Q&A: Peter Salovey

A deeper look at renaming

A committee will develop criteria for reviewing place names on campus.

The Yale Alumni Magazine regularly holds a conversation with Yale president Peter Salovey ’86PhD to provide a forum in which alumni can learn his views. (Interviews are conducted both in person and by e-mail and condensed for print.)

Mark Ostow

Mark Ostow

In this issue, Salovey talks about a new committee to establish principles for renaming campus buildings. View full image

Y: You announced in August a new committee that will recommend principles to guide decisions on removing historical names from places at Yale. Did you feel that there was a lack—that the process used in the earlier decision about Calhoun needed changing?

S: These issues, nationally and on Yale’s campus, are not going away. So we need to be much more explicit in articulating for our campus the principles that would guide such a decision.

In the conversation we had last year, I certainly had particular principles in mind, and I imagine everybody who was a part of that conversation had principles around which they formulated their own views.
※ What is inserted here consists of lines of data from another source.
(* ===== verification/BoardLaws.v ===== *)
(** * The board and its store together

    The invariant of the board of [Board.v] running on the file store of
    [FileStore.v]: every topic is well formed, a seq belongs to one topic, and
    the log of a retained topic holds everything its ring does.  Each operation
    keeps it; a restart then loses no live message of a retained topic. *)

From stdpp Require Import prelude gmap strings list sorting.
From Stdlib Require Import NArith ZArith.
From coqutil Require Import Datatypes.RecordSetters.
From S2P Require Import Prelude GoStrings Caps Wire Topic TaskState BoardReach Board FileStore StoreMirror.

Import DoubleBraceUpdate.
Open Scope N_scope.
Open Scope stdpp_scope.
Set Default Goal Selector "!".

(** ** The invariant *)

Section invariant.
Context (clock : nat → Z) (conf : Config).
Implicit Types (b : Board) (t : topic) (name n : string) (h : list store_op).

#[local] Notation store h := (fs_of clock h).
#[local] Notation apply_at h o := (fs_apply (clock (length h)) o (store h)).1.

(** The members of a topic. *)
Definition mem b name : gset TaskID := default ∅ (b_members b !! name).

(** The seqs a topic answers for, in memory or on disk. *)
Definition owned b name (seq : N) : Prop :=
  ∃ t, b_topics b !! name = Some t ∧
    (seq ∈ m_Seq <$> t_ring t ++ t_retracted t ∨
     retained t = true ∧ ∃ h, b_store b = Some h ∧ seq ∈ msg_seqs (file name (store h))).

Record binv b : Prop := {
  bi_cfg : b_cfg b = conf;
  bi_ringN : (0 < RingN (b_cfg b))%nat;
  bi_topic name t : b_topics b !! name = Some t → topic_inv (b_seq b) (RingN (b_cfg b)) name t;
  bi_logged name t r : b_topics b !! name = Some t → t_retention t = Some r →
    ∃ h, b_store b = Some h ∧ logged (b_seq b) name t r (mem b name) (store h);
  bi_absent name h : b_store b = Some h →
    (∀ t, b_topics b !! name = Some t → t_retention t = None) → absent name (store h);
  bi_own n1 n2 seq : owned b n1 seq → owned b n2 seq → n1 = n2;
  bi_size : (size (b_topics b) ≤ MaxTopics (b_cfg b))%nat;
  bi_store : is_Some (b_store b);
}.

Lemma owned_bound b name seq : binv b → owned b name seq → seq ≤ b_seq b.
Proof.
  intros Hb (t & Ht & [(m & -> & Hm)%list_elem_of_fmap|(Hr & h & Hs & Hin)]).
  - exact (ok_bound _ _ (ti_ok _ _ _ _ (bi_topic _ Hb _ _ Ht)) _ Hm).
  - unfold retained in Hr. apply bool_decide_eq_true in Hr as [r Hr].
    destruct (bi_logged _ Hb _ _ _ Ht Hr) as (h' & Hs' & Hl). rewrite Hs in Hs'. apply (inj Some) in Hs' as <-.
    apply elem_of_msg_seqs in Hin as (m & Hm & <-). exact (lo_bound _ _ (lg_ok _ _ _ _ _ _ Hl) _ Hm).
Qed.

(** The two stores agree away from [name]. *)
Definition stores_agree name (o o' : option (list store_op)) : Prop :=
  match o, o' with
  | Some h, Some h' => ∀ n, n ≠ name → agree_at n (store h) (store h')
  | None, None => True
  | _, _ => False
  end.

(** An operation that changes one topic, and the store at that topic. *)
Lemma binv_update b b' name (ot : option topic) :
  binv b → b_cfg b' = b_cfg b → b_seq b ≤ b_seq b' →
  b_topics b' = partial_alter (λ _, ot) name (b_topics b) →
  stores_agree name (b_store b) (b_store b') →
  (∀ n, n ≠ name → b_members b' !! n = b_members b !! n) →
  (∀ t, ot = Some t → topic_inv (b_seq b') (RingN (b_cfg b)) name t) →
  (∀ t r, ot = Some t → t_retention t = Some r → ∃ h, b_store b' = Some h ∧ logged (b_seq b') name t r (mem b' name) (store h)) →
  ((∀ t, ot = Some t → t_retention t = None) → ∀ h, b_store b' = Some h → absent name (store h)) →
  (∀ seq, owned b' name seq → owned b name seq ∨ b_seq b < seq) →
  (is_Some ot → is_Some (b_topics b !! name) ∨ (size (b_topics b) < MaxTopics (b_cfg b))%nat) →
  binv b'.
Proof.
  intros Hb Ec Hseq Et Hst Hmem Hti Hlg Hab Hown Hroom. pose proof Hb as [H0 H1 H2 H3 H4 H5 H6 H7].
  assert (b_topics b' !! name = ot) as Hname by (rewrite Et; apply lookup_partial_alter_eq).
  assert (∀ n, n ≠ name → b_topics b' !! n = b_topics b !! n) as Hother
    by (intros n Hn; rewrite Et; by apply lookup_partial_alter_ne).
  assert (∀ n seq, n ≠ name → owned b' n seq → owned b n seq) as Howno.
  { intros n seq Hn (t & Ht & Hs). rewrite Hother in Ht by done. exists t. split; [done|].
    destruct Hs as [Hs|(Hr & h' & Eh & Hs)]; [by left|right]. split; [done|]. unfold stores_agree in Hst. rewrite Eh in Hst.
    destruct (b_store b) as [h|]; [|done]. exists h. split; [done|]. by rewrite <-(file_agree _ _ _ (Hst n Hn)). }
  split.
  - by rewrite Ec.
  - by rewrite Ec.
  - intros n t Ht. rewrite Ec. destruct (decide (n = name)) as [->|Hn]; [apply Hti; congruence|].
    rewrite Hother in Ht by done. eapply topic_inv_mono; [exact Hseq|by apply H2].
  - intros n t r Ht Hr. destruct (decide (n = name)) as [->|Hn]; [apply Hlg; congruence|].
    rewrite Hother in Ht by done. destruct (H3 n t r Ht Hr) as (h & Eh & Hl). rewrite Eh in Hst.
    unfold stores_agree in Hst. destruct (b_store b') as [h'|]; [|done]. exists h'. split; [done|].
    eapply logged_mono; [exact Hseq|]. unfold mem. rewrite Hmem by done. eapply logged_agree; [by apply Hst|done].
  - intros n h' Eh Hnr. destruct (decide (n = name)) as [->|Hn].
    + apply Hab; [|done]. intros t E. apply Hnr. congruence.
    + rewrite Eh in Hst. unfold stores_agree in Hst. destruct (b_store b) as [h|] eqn:Es; [|done].
      assert (absent n (store h)) as (A1 & A2 & A3).
      { apply (H4 n h eq_refl). intros t Ht. apply Hnr. by rewrite Hother. }
      destruct (Hst n Hn) as (E1 & E2 & E3). split_and!; congruence.
  - intros n1 n2 seq O1 O2.
    destruct (decide (n1 = name)) as [->|D1], (decide (n2 = name)) as [->|D2]; [done|..].
    + apply Howno in O2; [|done]. destruct (Hown _ O1) as [O1'|Hlt]; [by eapply H5|].
      pose proof (owned_bound _ _ _ Hb O2). lia.
    + apply Howno in O1; [|done]. destruct (Hown _ O2) as [O2'|Hlt]; [by eapply H5|].
      pose proof (owned_bound _ _ _ Hb O1). lia.
    + apply (H5 n1 n2 seq); by apply Howno.
  - rewrite Et, Ec. destruct ot as [t|].
    + change (partial_alter (λ _, Some t) name (b_topics b)) with (<[name := t]> (b_topics b)).
      destruct (b_topics b !! name) as [t0|] eqn:E0.
      * rewrite map_size_insert_Some; [done|by rewrite E0].
      * rewrite map_size_insert_None by done. destruct (Hroom ltac:(done)) as [[? ?]|?]; [done|lia].
    + change (partial_alter (λ _, None) name (b_topics b)) with (delete name (b_topics b)).
      etrans; [|exact H6]. apply map_subseteq_size, delete_subseteq.
  - destruct H7 as [h Eh]. unfold stores_agree in Hst. rewrite Eh in Hst. destruct (b_store b'); [eauto|done].
Qed.
(** [flush]: the sequence goes out unless it asks something. *)
Definition flush (seq : list N) : list N := if solicitsReply seq then [] else seq.

(** One byte of [strip]: the new state and what is appended to [out]. *)
Definition strip_step (s : queryStripper) (c : N) : queryStripper * list N :=
  let seq := qs_seq s in
  if aborts c then (mkStripper gsGround [], seq ++ [c])
  else match qs_st s with
  | gsGround =>
      if c =? ESC then (mkStripper gsEsc (seq ++ [c]), []) else (mkStripper gsGround seq, [c])
  | gsEsc =>
      let seq' := seq ++ [c] in
      if c =? 0x5b then (mkStripper gsCSI seq', [])
      else if opens_string c then (mkStripper gsStr seq', [])
      else if c =? ESC then (mkStripper gsEsc [ESC], seq)
      else if between 0x20 0x2f c then (mkStripper gsEscInt seq', [])
      else (mkStripper gsGround [], flush seq')
  | gsEscInt =>
      let seq' := seq ++ [c] in
      if between 0x20 0x2f c then (mkStripper gsEscInt seq', [])
      else if c =? ESC then (mkStripper gsEsc seq', [])
      else (mkStripper gsGround [], flush seq')
  | gsCSI =>
      let seq' := seq ++ [c] in
      if between 0x40 0x7e c then (mkStripper gsGround [], flush seq')
      else if c =? ESC then (mkStripper gsEsc [ESC], seq)
      else (mkStripper gsCSI seq', [])
  | gsStr =>
      let seq' := seq ++ [c] in
      if (c =? 0x07) || (c =? 0x9c) then (mkStripper gsGround [], flush seq')
      else if c =? ESC then (mkStripper gsStrEsc seq', [])
      else (mkStripper gsStr seq', [])
  | gsStrEsc =>
      let seq' := seq ++ [c] in
      if c =? 0x5c then (mkStripper gsGround [], flush seq')
      else if c =? ESC then (mkStripper gsStrEsc seq', [])
      else (mkStripper gsStr seq', [])
  end.

Definition strip (s : queryStripper) (bs : list N) : queryStripper * list N :=
  foldl (λ '(s, out) c, let '(s', o) := strip_step s c in (s', out ++ o)) (s, []) bs.

Definition stripReplyQueries (bs : list N) : list N :=
  if negb (existsb (λ c, c =? ESC) bs) then bs
  else let '(s, out) := strip newStripper bs in out ++ stripper_pending s.

(** ** Over wire frames *)

Section replay.
Context `{!FrameCodec}.

(** The length of the first frame of [data], when it holds a whole one; the walks
    below stop at anything else. *)
Definition whole_frame (data : list N) : option nat :=
  if (length data <? FrameHeaderSize)%nat then None
  else
    let total := (FrameHeaderSize + N.to_nat (frameHeaderAt data).2)%nat in
    if (total =? 0)%nat || (length data <? total)%nat then None else Some total.

Definition is_output (fb : list N) : bool :=
  match fb with t :: _ => (t =? FrameType_Stdout) || (t =? FrameType_Stderr) | [] => false end.

(** The loop of [stripReplyQueriesFrames] from an offset: the rest of the output,
    the unparsed tail and the scanner. *)
Fixpoint strip_frames (fuel : nat) (s : queryStripper) (data : list N)
  : list N * list N * queryStripper :=
  match fuel, data with
  | O, _ | _, [] => ([], data, s)
  | S fuel', _ =>
      match whole_frame data with
      | None => ([], data, s)
      | Some total =>
          let fb := take total data in
          let '(s', piece) :=
            if is_output fb then
              let '(s', filtered) := strip s (drop FrameHeaderSize fb) in
              (s', match filtered with [] => [] | _ => encodeFrame (hd 0 fb) filtered end)
            else (s, fb) in
          let '(out, tail, s'') := strip_frames fuel' s' (drop total data) in
          (piece ++ out, tail, s'')
      end
  end.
But we need principles that will generalize beyond any particular naming controversy—so that, as additional naming questions come to us, we’ll be able to make decisions in a consistent way.

We must start by asking, what is the purpose of naming? For what reasons do we name a space for a historical figure, and for what reasons would we remove the name from a space already named? If we answer those larger questions specifically and publicly, drawing on relevant experts in our university community, we won’t have to devise principles anew every time a question is raised. And by making our reasoning widely available, we may contribute to the national debate about naming. Forty-two years ago, a committee chaired by Professor C. Vann Woodward articulated a set of principles regarding free expression on campus. They have served Yale well, and other campuses were influenced by them. Another committee, chaired by law professor John Simon, articulated principles for ethical investing of the endowment, and many nonprofit organizations now use the book based on that work, The Ethical Investor.

Y: So you foresee that these issues may come up again. Do you believe the name of Calhoun College will be revisited?

S: I don’t want to anticipate, in advance of this committee’s work, either what the principles will be or what will happen when they’re applied. But there are many faculty, students, and alumni who feel strongly about names on this campus, Calhoun being the one that has attracted by far the most attention. And so I expect that the name Calhoun will be tested against these principles.

Y: How did you choose the committee?

S: We wanted a committee small enough to do its work efficiently, but broadly representative of the Yale community—faculty, alumni, staff, and students. In constituting the committee, the most important guiding idea was bringing relevant expertise to the questions at hand. Last year, when we discussed the naming issues with all constituencies, participation was broad. More than 5,000 pieces of input came our way, through various channels and from various sources. But we are a university and, in retrospect, we could have done a better job of channeling relevant expertise.

So the composition of this committee is tipped in that direction. The chair is John Witt [’94, ’99JD, ’99PhD], an American historian whose primary faculty appointment is in the Yale Law School. He’s written on subjects from Abraham Lincoln to Brown v. Board of Education, and he has legal training, which lends itself to the task of developing principles and arguing from principles. The special adviser to the committee is David Blight, our resident faculty expert on nineteenth-century American history and the history of slavery and abolition, in particular. Probably nobody on our campus has been asked more often to speak on Confederate memorials, for example, than David Blight. There are four other faculty members, three alumni, two students (one of them an undergraduate), and a member of the staff. (Please see full list at this link: http://president.yale.edu/committee-establish-principles-renaming.)

The alumni are former Yale Corporation Fellow Len Baker [’66], federal judge Mimi Wright [’86], and Tom Bernstein [’74, ’77 JD], chair of the United States Holocaust Memorial Council.

I won’t list them all by name, but every member of the committee shares a love for the university and the desire to see the university articulate principles that allow us to do the right thing.

Y: Do you feel that Yale was not doing the right thing before?

S: On the contrary. The process last year was legitimate, honest, and participated in by many, many people. But it focused primarily on certain individual names rather than on principles that could be generalized. In other words, that conversation started with specific cases and then tried to think them through in a systematic way. But now we need to start at a different point—with principles that can then be brought to bear on any specific case. That will prove most useful long term.